The 'Sins of Sor Juana,' the feminism of a visionary poet

Posted November 24, 2020

Sor Juana Al Dia Review

By Beatriz García, Als Dia

The life of the 17th century Mexican poet and nun, Sor Juana Ines de la Cruz, is as fascinating and hypnotic as her verse. It is known that she was the daughter of a Creole and a Spanish captain, who studied in her grandfather's library because education was forbidden to women and began to read and write at the age three. By eight, she had already written her first Eucharistic loa and learned Latin in only 20 lessons.

Because she had an intelligence that stood out from the rest, she was appointed maid of honor of the wife of the Viceroy of Toledo, but Ines did not aspire to become the devoted woman of a good match on the Court and entered a convent of the Order of Saint Jerome to flee from her destiny.

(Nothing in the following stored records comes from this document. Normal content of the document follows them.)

Lemma fields_handleError t error sc s : P s → P (handleError t error sc s).2.
Proof.
  intros H. unfold handleError.
  pose proof (fields_forEach_errorHandlers (getErrorHandlers (set_status t Failed s)) error sc
                (set_status t Failed s) (fields_set_status t Failed s H)) as H1.
  destruct (forEach_errorHandlers _ error sc (set_status t Failed s)) as [sc1 s2].
  simpl in H1. destruct (negb (isStopped t s)); simpl; [by apply fields_executeTask|done].
Qed.

Lemma fields_setImmediate_callback imm sc s : P s → P (setImmediate_callback imm sc s).2.
Proof.
  intros H. unfold setImmediate_callback. destruct (isStopped (i_task imm) s); [done|].
  lazy zeta.
  match goal with
  | |- context [map_executionHandlers ?hs ?t ?ctx ?k ?sc0 ?s0] =>
      assert (P s0) as H0;
      [|pose proof (fields_map_executionHandlers hs t ctx k sc0 s0 H0) as H1;
        destruct (map_executionHandlers hs t ctx k sc0 s0) as [[r sc1] s5]]
  end.
  { apply P_log, fields_set_status, P_objs. by apply fields_set_status. }
  simpl in H1. destruct r as [fates|error]; simpl.
  - by apply P_inflight.
  - by apply fields_handleError.
Qed.
(** With a non-negative bankfull discharge the bankfull-start volume is not
    negative, and so is the floored storage of the floodplain line. *)
Lemma split_Chan2M3Kin_nonneg m v S :
  maps_physical m -> Forall (Rle 0) (Chan2M3Kin (SplitRouting m v S)).
Proof.
  intros (_ & HL & _ & HA2 & HQ). apply Forall_lookup. intros i x Hx.
  destruct (split_Chan2M3Kin_start m v S i x Hx) as [s Hs].
  pose proof (split_Chan2M3Kin_floor m v S i x s Hx Hs) as Hfloor.
  rewrite Forall_lookup in HL, HA2, HQ.
  unfold Chan2M3Start, vmul, vpow in Hs. arr_inv.
  match type of Hfloor with
  | ?a2 * ?l * npow ?ql ?b <= _ =>
      assert (0 <= npow ql b) by (apply npow_nonneg; eauto);
      assert (0 < a2) by eauto; assert (0 < l) by eauto;
      assert (0 <= a2 * l * npow ql b) by
        (apply Rmult_le_pos; [apply Rmult_le_pos; lra | assumption])
  end.
  lra.
Qed.

Lemma split_Chan2QKin_nonneg m v S :
  maps_physical m -> Forall (Rle 0) (Chan2QKin (SplitRouting m v S)).
Proof.
  intros Hm. pose proof (split_Chan2M3Kin_nonneg m v S Hm) as HV2.
  destruct Hm as (_ & HL & _ & HA2 & _).
  unfold SplitRouting in HV2 |- *. cbn [Chan2QKin Chan2M3Kin] in HV2 |- *.
  apply Forall_vpow_nonneg. unfold InvChanLength, InvChannelAlpha2.
  repeat apply Forall_vmul_nonneg;
    [exact HV2 | apply Forall_sdiv_nonneg..]; assumption.
Qed.

(** The bankfull volumes of [initialSecond] are non-negative wherever channel
    length, the two alpha coefficients and the bankfull discharge are. *)
Lemma bankfull_volumes_nonneg (m : Maps) (i : nat) (len a a2 ql c l : R) :
  ChanLength m !! i = Some len -> ChannelAlpha m !! i = Some a ->
  ChannelAlpha2 m !! i = Some a2 -> QLimit m !! i = Some ql ->
  0 <= len -> 0 <= a -> 0 <= a2 -> 0 <= ql ->
  Chan2M3Start m !! i = Some c -> M3Limit m !! i = Some l ->
  0 <= c /\ 0 <= l.
Proof.
  intros Hlen Ha Ha2 Hql Hlen0 Ha0 Ha20 Hql0 Hc Hl.
  unfold Chan2M3Start, M3Limit, vmul, vpow in Hc, Hl. arr_inv.
  split; (apply Rmult_le_pos;
          [apply Rmult_le_pos; assumption | apply npow_nonneg; assumption]).
Qed.

(** C8. Partition of the lateral inflow [s] of a pixel by [SplitRouting],
    with [a], [b] the storages of the main and the floodplain line, [c] the
    bankfull-start volume and [l] the bankfull threshold [M3Limit]: an inflow
    of magnitude below [1e-7] goes to the main channel; otherwise, when the
    total storage [a + b - c] exceeds [l], the main channel receives the
    fraction [a / (a + b)] and the floodplain line the rest, and when it does
    not the main channel receives it all.  The guard [a + b > 0] of the ratio
    always holds in the proportional case when the two bankfull volumes are
    non-negative. *)
Theorem split_sideflow_partition (m : Maps) (v : Var) (S : list R) (i : nat)
    (a b s c l : R) :
  ChanM3Kin v !! i = Some a ->
  Chan2M3Kin v !! i = Some b ->
  S !! i = Some s ->
  Chan2M3Start m !! i = Some c ->
  M3Limit m !! i = Some l ->
  exists s1,
    Sideflow1Chan (SplitRouting m v S) !! i = Some s1 /\
    (Rabs s < 1e-7 -> s1 = s) /\
    (~ Rabs s < 1e-7 -> a + b - c > l ->
       (0 <= c -> 0 <= l -> 0 < a + b) /\
       (0 < a + b -> s1 = a / (a + b) * s /\ s - s1 = b / (a + b) * s) /\
       (a + b <= 0 -> s1 = 0)) /\
    (~ Rabs s < 1e-7 -> ~ a + b - c > l -> s1 = s) /\
    (forall k len, Chan2QStart m !! i = Some k -> ChanLength m !! i = Some len ->
       split_sideflow2 m S (split_sideflow1 m v S) !! i = Some (s - s1 + k * (1 / len))).
Proof.
  intros Ha Hb Hs Hc Hl.
  assert (Hs1 : exists s1, split_sideflow1 m v S !! i = Some s1 /\
    (Rabs s < 1e-7 -> s1 = s) /\
    (~ Rabs s < 1e-7 -> a + b - c > l ->
       (0 <= c -> 0 <= l -> 0 < a + b) /\
       (0 < a + b -> s1 = a / (a + b) * s /\ s - s1 = b / (a + b) * s) /\
       (a + b <= 0 -> s1 = 0)) /\
    (~ Rabs s < 1e-7 -> ~ a + b - c > l -> s1 = s)).
  { unfold split_sideflow1.
    unfold np_where, np_where_s, np_abs, vgt, vgt_s, vlt_s, vadd, vsub, vmul, vdiv.
    eexists. split; [arr_eval; reflexivity|].
    unfold Rltb, Rgtb. cbn [fst snd].
    destruct (Rlt_dec (Rabs s) 1e-7) as [Hsmall|Hbig].
    - split; [reflexivity|]. split; intros; contradiction.
    - split; [intros; contradiction|].
      destruct (Rgt_dec (a + b - c) l) as [Hover|Hunder].
      + split; [|intros; contradiction]. intros _ _.
        split; [intros; lra|].
        destruct (Rgt_dec (a + b) 0) as [Hsum|Hsum].
        * split; [|intros; lra]. intros _. split; [reflexivity|]. field. lra.
        * split; [intros; lra|]. intros _. lra.
      + split; [intros; contradiction|]. reflexivity. }
  destruct Hs1 as (s1 & Hs1 & Hsmall & Hover & Hunder).
  exists s1. unfold SplitRouting. cbn [Sideflow1Chan].
  split; [exact Hs1|]. split; [exact Hsmall|]. split; [exact Hover|].
  split; [exact Hunder|].
  intros k len Hk Hlen. unfold split_sideflow2, InvChanLength, vadd, vsub, vmul, sdiv.
  arr_eval. reflexivity.
Qed.
(** * deluge-lint: the rule evaluation engine of [src/index.ts]

    A shallow embedding of [analyzeDeluge] and of the JavaScript string
    and regular-expression primitives it relies on, followed by the
    properties of the scanner: scope tracking, rule evaluation,
    diagnostic order and configuration handling. *)

From Stdlib Require Import QArith Ascii String NArith.
From stdpp Require Import gmap strings list fin_maps sorting.

Close Scope Q_scope.
Open Scope nat_scope.

(** ** JavaScript strings

    A JavaScript string is a sequence of UTF-16 code units.  The scanner
    classifies code units (white space, digits, word characters), so the
    source text is modelled as a list of code units. *)

Module Js.

Definition jschar := N.
Definition jsstring := list jschar.

(** A code unit from an ASCII character literal, a string from an ASCII
    string literal. *)
Definition ch (a : ascii) : jschar := N_of_ascii a.
Definition js (s : string) : jsstring := map ch (list_ascii_of_string s).

(** The line feed ['\n'] and the double quote. *)
Definition newline : jschar := 10%N.
Definition quote : jschar := 34%N.

#[global] Arguments ch : simpl never.
#[global] Arguments js : simpl never.

Definition inRange (lo hi c : N) : bool := ((lo <=? c) && (c <=? hi))%N.

(** [\d] *)
Definition isDigit (c : jschar) : bool := inRange 48 57 c.

(** [\w], also written [[a-zA-Z0-9_]] *)
Definition isWordChar (c : jschar) : bool :=
  inRange 97 122 c || inRange 65 90 c || inRange 48 57 c || (c =? 95)%N.

(** [\s], and the characters removed by [String.prototype.trim]:
    ECMAScript WhiteSpace and LineTerminator. *)
Definition isSpace (c : jschar) : bool :=
  inRange 9 13 c || (c =? 32)%N || (c =? 160)%N || (c =? 5760)%N
  || inRange 8192 8202 c || (c =? 8232)%N || (c =? 8233)%N
  || (c =? 8239)%N || (c =? 8287)%N || (c =? 12288)%N || (c =? 65279)%N.

Fixpoint dropSpaces (s : jsstring) : jsstring :=
  match s with
  | c :: s' => if isSpace c then dropSpaces s' else s
  | [] => []
  end.

Definition trimStart (s : jsstring) : jsstring := dropSpaces s.
Definition trimEnd (s : jsstring) : jsstring := rev (dropSpaces (rev s)).
Definition trim (s : jsstring) : jsstring := trimEnd (trimStart s).

Fixpoint startsWith (p s : jsstring) : bool :=
  match p, s with
  | [], _ => true
  | a :: p', c :: s' => (c =? a)%N && startsWith p' s'
  | _ :: _, [] => false
  end.

Definition endsWith (p s : jsstring) : bool := startsWith (rev p) (rev s).

(** [s.split(sep)] for a non-empty separator: [skip] counts the code
    units of a separator occurrence still to be passed over, [cur] holds
    the current piece in reverse. *)
Fixpoint splitGo (sep : jsstring) (skip : nat) (cur s : jsstring)
  : list jsstring :=
  match s with
  | [] => [rev cur]
  | c :: s' =>
      match skip with
      | S k => splitGo sep k cur s'
      | O =>
          if startsWith sep s
          then rev cur :: splitGo sep (length sep - 1) [] s'
          else splitGo sep 0 (c :: cur) s'
      end
  end.

Definition split (sep s : jsstring) : list jsstring := splitGo sep 0 [] s.

(** [s.split(sep)[0]]; [split] never returns the empty array. *)
Definition first (l : list jsstring) : jsstring :=
  match l with
  | x :: _ => x
  | [] => []
  end.

End Js.

Import Js.

(** ** Regular expressions

    The fragment of ECMAScript regular expressions used by the linter:
    literals and character classes, sequence, alternation, greedy
    repetition of a class, capturing groups, [^], [$] and [\b].  Matching is
    by backtracking with an explicit continuation, alternatives tried
    left to right and repetitions longest first, as the language
    specifies. *)

Module Re.

Inductive Regex : Type :=
| Empty
| Class (p : jschar -> bool)
| Seq (r1 r2 : Regex)
| Alt (r1 r2 : Regex)
| Star (p : jschar -> bool)
| Group (r : Regex)
| Bol
| Eol
| WordB.

(** Derived forms. *)
Definition Plus (p : jschar -> bool) : Regex := Seq (Class p) (Star p).
Definition Opt (r : Regex) : Regex := Alt r Empty.

Fixpoint Lit (s : jsstring) : Regex :=
  match s with
  | [] => Empty
  | c :: s' => Seq (Class (N.eqb c)) (Lit s')
  end.

Fixpoint Rep (n : nat) (r : Regex) : Regex :=
  match n with
  | O => Empty
  | S n' => Seq r (Rep n' r)
  end.

(** A matcher position: the code unit before it (if any), the remaining
    input, and the captures recorded so far. *)
Definition Cont : Type :=
  option jschar -> jsstring -> list jsstring -> option (list jsstring).

Definition isWordAt (c : option jschar) : bool :=
  match c with
  | Some x => isWordChar x
  | None => false
  end.

Fixpoint starLoop (p : jschar -> bool) (k : Cont)
    (prev : option jschar) (s : jsstring) (caps : list jsstring)
  : option (list jsstring) :=
  match s with
  | c :: s' =>
      if p c then
        match starLoop p k (Some c) s' caps with
        | Some r => Some r
        | None => k prev s caps
        end
      else k prev s caps
  | [] => k prev s caps
  end.

Fixpoint exec (r : Regex) (k : Cont)
    (prev : option jschar) (s : jsstring) (caps : list jsstring)
  : option (list jsstring) :=
  match r with
  | Empty => k prev s caps
  | Class p =>
      match s with
      | c :: s' => if p c then k (Some c) s' caps else None
      | [] => None
      end
  | Seq r1 r2 => exec r1 (exec r2 k) prev s caps
  | Alt r1 r2 =>
      match exec r1 k prev s caps with
      | Some x => Some x
      | None => exec r2 k prev s caps
      end
  | Star p => starLoop p k prev s caps
  | Group r' =>
      exec r'
        (fun prev' s' caps' =>
           k prev' s' (caps' ++ [take (length s - length s') s]))
        prev s caps
  | Bol =>
      match prev with
      | None => k prev s caps
      | Some _ => None
      end
  | Eol =>
      match s with
      | [] => k prev s caps
      | _ :: _ => None
      end
  | WordB =>
      if xorb (isWordAt prev) (isWordAt (head s))
      then k prev s caps else None
  end.

Definition accept : Cont := fun _ _ caps => Some caps.

(** The first match, scanning start positions left to right; the result
    is the list of captured groups. *)
Fixpoint searchFrom (r : Regex) (prev : option jschar) (s : jsstring)
  : option (list jsstring) :=
  match exec r accept prev s [] with
  | Some caps => Some caps
  | None =>
      match s with
      | [] => None
      | c :: s' => searchFrom r (Some c) s'
      end
  end.

(** [re.test(s)] *)
Definition test (r : Regex) (s : jsstring) : bool :=
  match searchFrom r None s with
  | Some _ => true
  | None => false
  end.

(** [s.match(re)] for a regular expression without the [g] flag: [None]
    is [null], otherwise the captured groups [m[1], m[2], ...]. *)
Definition matchGroups (r : Regex) (s : jsstring)
  : option (list jsstring) := searchFrom r None s.

(** [s.match(/[...]/g)] for a single character class: every matching
    code unit in order, or [null] when there is none. *)
Definition matchAllClass (p : jschar -> bool) (s : jsstring)
  : option (list jschar) :=
  match List.filter p s with
  | [] => None
  | l => Some l
  end.

End Re.

Import Re.

(** ** Configuration and diagnostics *)

(** A JavaScript number.  Every finite double is a rational, and the
    scanner only compares a number with an integer and tests it for
    truthiness, both exact on rationals. *)
Inductive JsNumber : Type :=
| NaN
| Infinity (negative : bool)
| Finite (q : Q).

(** A value of the [rules] index signature, [string | number]; the
    third alternative, [undefined], is the absence of the key. *)
Inductive RuleValue : Type :=
| VStr (s : string)
| VNum (n : JsNumber).

Record Env : Type := { app : option string; version : option string }.

Record DelugeConfig : Type := {
  rules : gmap string RuleValue;
  exclude : option (list string);
  env : option Env
}.

Definition defaultConfig : DelugeConfig := {|
  rules :=
    <["no-hardcoded-ids" := VStr "warn"]>
    (<["require-semicolon" := VStr "error"]>
    (<["camelcase-vars" := VStr "warn"]>
    (<["max-lines-per-function" := VStr "off"]>
    (<["no-unused-maps" := VStr "warn"]>
    (<["enforce-timeout-awareness" := VStr "warn"]> ∅)))));
  exclude := Some ["scripts/deprecated/**"; "tests/**"];
  env := Some {| app := Some "crm"; version := Some "2.0" |}
|}.

Inductive Severity : Type := warning | error.

(** Diagnostic messages.  The message of the length rule interpolates
    two numbers; their decimal rendering is kept symbolic. *)
Inductive Message : Type :=
| Text (s : jsstring)
| FunctionLength (len : nat) (maxLines : JsNumber).

Record LintError : Type := {
  line : nat;
  message : Message;
  type : Severity;
  ruleId : option string
}.

(** *** JavaScript operators on rule values *)

(** [n > m] for an array length [n] and a number [m]. *)
Definition lengthGt (n : nat) (m : JsNumber) : bool :=
  match m with
  | NaN => false
  | Infinity negative => negative
  | Finite q => negb (Qle_bool (inject_Z (Z.of_nat n)) q)
  end.

(** ToBoolean on [string | number]. *)
Definition truthy (v : RuleValue) : bool :=
  match v with
  | VStr s => negb (String.eqb s "")
  | VNum NaN => false
  | VNum (Infinity _) => true
  | VNum (Finite q) => negb (Qeq_bool q 0)
  end.

(** [v || d], where [v] may be [undefined]. *)
Definition orElse (v : option RuleValue) (d : RuleValue) : RuleValue :=
  match v with
  | Some x => if truthy x then x else d
  | None => d
  end.

(** [v === s] for a string literal [s]. *)
Definition strictEq (v : RuleValue) (s : string) : bool :=
  match v with
  | VStr t => String.eqb t s
  | VNum _ => false
  end.

(** [rule === 'error' ? 'error' : 'warning'] *)
Definition severityOf (rule : RuleValue) : Severity :=
  if strictEq rule "error" then error else warning.

(** ** The regular expressions of [analyzeDeluge] *)

(** [/\bfor\s+each\b/] *)
Definition forEachRe : Regex :=
  Seq WordB (Seq (Lit (js "for")) (Seq (Plus isSpace)
    (Seq (Lit (js "each")) WordB))).

(** [/[{}]/g] *)
Definition isBrace (c : jschar) : bool :=
  (c =? ch "{")%N || (c =? ch "}")%N.

(** [/\d{18,20}/] *)
Definition hardcodedIdRe : Regex :=
  Seq (Rep 18 (Class isDigit))
    (Seq (Opt (Class isDigit)) (Opt (Class isDigit))).

(** [/^(if|else|for|while)\b/] *)
Definition controlFlowRe : Regex :=
  Seq Bol (Seq
    (Group (Alt (Lit (js "if")) (Alt (Lit (js "else"))
      (Alt (Lit (js "for")) (Lit (js "while"))))))
    WordB).

(** [/^\s*([a-zA-Z0-9_]+)\s*=/] *)
Definition assignmentRe : Regex :=
  Seq Bol (Seq (Star isSpace) (Seq (Group (Plus isWordChar))
    (Seq (Star isSpace) (Lit (js "="))))).

(** [/^[a-z][a-zA-Z0-9]*$/] *)
Definition isLower (c : jschar) : bool := inRange 97 122 c.
Definition isAlnum (c : jschar) : bool :=
  inRange 97 122 c || inRange 65 90 c || inRange 48 57 c.
Definition camelCaseRe : Regex :=
  Seq Bol (Seq (Class isLower) (Seq (Star isAlnum) Eol)).

(** [/(zoho\.[a-zA-Z0-9_]+\.[a-zA-Z0-9_]+|invokeurl)\s*\(/] *)
Definition apiCallRe : Regex :=
  Seq (Group (Alt
         (Seq (Lit (js "zoho.")) (Seq (Plus isWordChar)
            (Seq (Lit (js ".")) (Plus isWordChar))))
         (Lit (js "invokeurl"))))
    (Seq (Star isSpace) (Lit (js "("))).

(** ** The scanner *)

(** The mutable state shared by the line callback: the brace stack
    (top of the stack at the end of the list, as [push] and [pop] have
    it), the pending-loop flag and the diagnostics collected so far. *)
Record ScanState : Type := {
  braceStack : list bool;
  expectingLoopBrace : bool;
  errors : list LintError
}.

Did she really have a religious vocation, or was she looking for a place where she could freely continue her studies and readings? According to the writer Octavio Paz, Sister Juana became a nun to think.

Her iconic stature has become an inspiration for women, facing more than three centuries of strict morality and the objectification of women in her time. Her sober self became a meeting point for writers, poets, and philosophers of the time, weaving in writing what would be the cornerstone of a proto-feminism in the West and defending tooth-and-nail women's rights to education:

"Foolish men who accuse

to the woman without reason

without seeing that you are the occasion

of the same thing that you blame..."

While her work and story are not well known, PBS Wisconsin and the American Players Theatre (APT) introduced Sor Juana as part of "Out of the Wood," a November series of play readings that has given voice to playwrights, directors, and actors of color.